Exercise objective> Find the line with "of the header" and the line with "[225; 154; 128];" in the entries below; output exactly those two lines, every line between them, and no others.

Material supplied>
━━━━━━━━━━━━━━━━━━━━━━━━━━━━━━

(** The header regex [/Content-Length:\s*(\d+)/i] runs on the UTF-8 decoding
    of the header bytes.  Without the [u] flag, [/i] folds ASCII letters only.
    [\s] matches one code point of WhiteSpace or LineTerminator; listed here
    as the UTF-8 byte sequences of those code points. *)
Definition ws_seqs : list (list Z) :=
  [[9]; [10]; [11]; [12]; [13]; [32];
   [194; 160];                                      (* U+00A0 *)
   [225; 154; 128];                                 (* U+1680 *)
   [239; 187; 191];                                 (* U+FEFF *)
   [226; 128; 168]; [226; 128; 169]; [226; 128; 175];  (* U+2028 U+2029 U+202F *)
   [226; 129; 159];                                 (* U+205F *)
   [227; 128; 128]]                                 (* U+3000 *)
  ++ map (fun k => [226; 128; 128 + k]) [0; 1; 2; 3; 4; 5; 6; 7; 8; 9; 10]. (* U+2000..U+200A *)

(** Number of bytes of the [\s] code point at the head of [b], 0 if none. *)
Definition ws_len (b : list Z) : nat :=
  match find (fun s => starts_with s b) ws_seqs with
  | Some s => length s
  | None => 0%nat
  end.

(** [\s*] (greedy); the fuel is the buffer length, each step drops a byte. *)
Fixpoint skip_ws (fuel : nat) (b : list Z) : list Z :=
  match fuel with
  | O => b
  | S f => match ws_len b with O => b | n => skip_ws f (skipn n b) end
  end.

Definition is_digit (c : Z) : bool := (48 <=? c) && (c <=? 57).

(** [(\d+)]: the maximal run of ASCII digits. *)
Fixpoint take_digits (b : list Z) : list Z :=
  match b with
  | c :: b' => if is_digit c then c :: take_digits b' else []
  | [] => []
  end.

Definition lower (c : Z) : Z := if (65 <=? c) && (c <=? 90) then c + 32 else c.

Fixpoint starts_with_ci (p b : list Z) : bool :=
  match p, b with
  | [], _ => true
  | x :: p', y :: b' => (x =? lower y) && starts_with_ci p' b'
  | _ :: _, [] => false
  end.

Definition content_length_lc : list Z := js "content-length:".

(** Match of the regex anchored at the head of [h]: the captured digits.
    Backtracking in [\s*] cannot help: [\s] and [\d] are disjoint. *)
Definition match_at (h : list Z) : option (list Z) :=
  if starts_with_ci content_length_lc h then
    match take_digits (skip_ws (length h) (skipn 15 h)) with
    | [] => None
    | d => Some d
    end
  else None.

━━━━━━━━━━━━━━━━━━━━━━━━━━━━━━

Answer to the problem>
    of the header bytes.  Without the [u] flag, [/i] folds ASCII letters only.
    [\s] matches one code point of WhiteSpace or LineTerminator; listed here
    as the UTF-8 byte sequences of those code points. *)
Definition ws_seqs : list (list Z) :=
  [[9]; [10]; [11]; [12]; [13]; [32];
   [194; 160];                                      (* U+00A0 *)
   [225; 154; 128];                                 (* U+1680 *)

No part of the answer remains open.